━━━ Records shown

(** A failed append is not rolled back: after an append that failed past
    its log line, the in-memory chain is unchanged but the line is on disk, so
    the next append writes a second record with the same sequence number.  It
    reports success, and from then on every open fails with a sequence break. *)
Theorem append_after_error_bricks (o : IoOracle) (rs : list AuditRecord)
    ev who res det now ev2 who2 res2 det2 now2 (d d1 : Disk) (e : AuditError)
    (Hw : io_fault o WriteLine = None)
    (Hu : is_u64 (Z.of_nat (length rs) + 1)) (Hd : disk_holds d rs (length rs))
    (Hr : record_repr (append_record (chain_of rs) ev who res det now))
    (Hr2 : record_repr (append_record (chain_of rs) ev2 who2 res2 det2 now2))
    (Happ : append o (chain_of rs) ev who res det now d = (d1, Err e)) :
  ∃ d2 c2 r2, append no_fault (chain_of rs) ev2 who2 res2 det2 now2 d1 = (d2, Ok (c2, r2)) ∧
    AuditChain_open no_fault d2 =
      (d2, Err (Corrupt (SequenceBreak (S (length rs)) (Z.of_nat (length rs) + 1) (Z.of_nat (length rs))))).
Proof.
  set (r := append_record (chain_of rs) ev who res det now) in *.
  set (r2 := append_record (chain_of rs) ev2 who2 res2 det2 now2) in *.
  assert (∃ k, disk_holds d1 (rs ++ [r]) k) as (k & ls & hb & Hlog & Hls & Hv & _).
  { destruct (append_disk o rs ev who res det now d d1 (Err e)) as [[[=] _]|(? & k & _ & _ & ?)]; eauto. }
  destruct (record_to_vec r2 Hr2) as (l2 & Hto2 & Hfrom2).
  destruct (write_head_no_fault (Z.of_nat (length rs) + 1) (record_hash r2) (log_append (l2 ++ [newline]) d1) Hu)
    as [d2 Hwh].
  pose proof (write_head_effect _ _ _ _ _ _ Hu Hwh) as [Hl2 _].
  exists d2, (grow (chain_of rs) r2), r2. split.
  { unfold append. fold r2. cbn [sink chain_of]. rewrite Hto2. unfold sbind, slift, io. simpl.
    simpl in Hwh. by rewrite Hwh. }
  assert (d_log d2 = Some (log_bytes (ls ++ [l2]))) as Hlog2.
  { rewrite Hl2. simpl. rewrite Hlog. unfold log_bytes. rewrite flat_map_app. simpl. by rewrite app_nil_r. }
  unfold AuditChain_open, open_existing. rewrite Hlog2. unfold sbind, slift, io. simpl.
  assert (lines (log_bytes (ls ++ [l2])) = ls ++ [l2]) as Hlines.
  { unfold log_bytes. rewrite <-(app_nil_r (flat_map _ _)), lines_flat; [apply app_nil_r|].
    apply Forall_app. split; [by eapply is_line_clean|]. constructor; [|done].
    by destruct (record_line _ _ Hto2) as (? & ? & _). }
  destruct (record_line _ _ Hto2) as (_ & _ & Hut & Htr).
  apply Forall2_length in Hls as Hlen. rewrite length_app in Hlen. simpl in Hlen.
  unfold walk_log. rewrite Hlines, imap_app, rfold_app. rewrite (walk_lines (rs ++ [r]) ls walk_start);
    [|apply imap_pair_snd|done|done].
  simpl. rewrite Hut, Htr. simpl. rewrite Hfrom2. simpl.
  rewrite length_app. simpl. rewrite bool_decide_eq_true_2 by lia.
  simpl. repeat f_equal; lia.
Qed.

━━━━━━

## Task item
Look above for the line containing "Theorem append_after_error_bricks (o". Output from there through the line containing "set (r := append_record", exactly and inclusively.

## Completed task
Theorem append_after_error_bricks (o : IoOracle) (rs : list AuditRecord)
    ev who res det now ev2 who2 res2 det2 now2 (d d1 : Disk) (e : AuditError)
    (Hw : io_fault o WriteLine = None)
    (Hu : is_u64 (Z.of_nat (length rs) + 1)) (Hd : disk_holds d rs (length rs))
    (Hr : record_repr (append_record (chain_of rs) ev who res det now))
    (Hr2 : record_repr (append_record (chain_of rs) ev2 who2 res2 det2 now2))
    (Happ : append o (chain_of rs) ev who res det now d = (d1, Err e)) :
  ∃ d2 c2 r2, append no_fault (chain_of rs) ev2 who2 res2 det2 now2 d1 = (d2, Ok (c2, r2)) ∧
    AuditChain_open no_fault d2 =
      (d2, Err (Corrupt (SequenceBreak (S (length rs)) (Z.of_nat (length rs) + 1) (Z.of_nat (length rs))))).
Proof.
  set (r := append_record (chain_of rs) ev who res det now) in *.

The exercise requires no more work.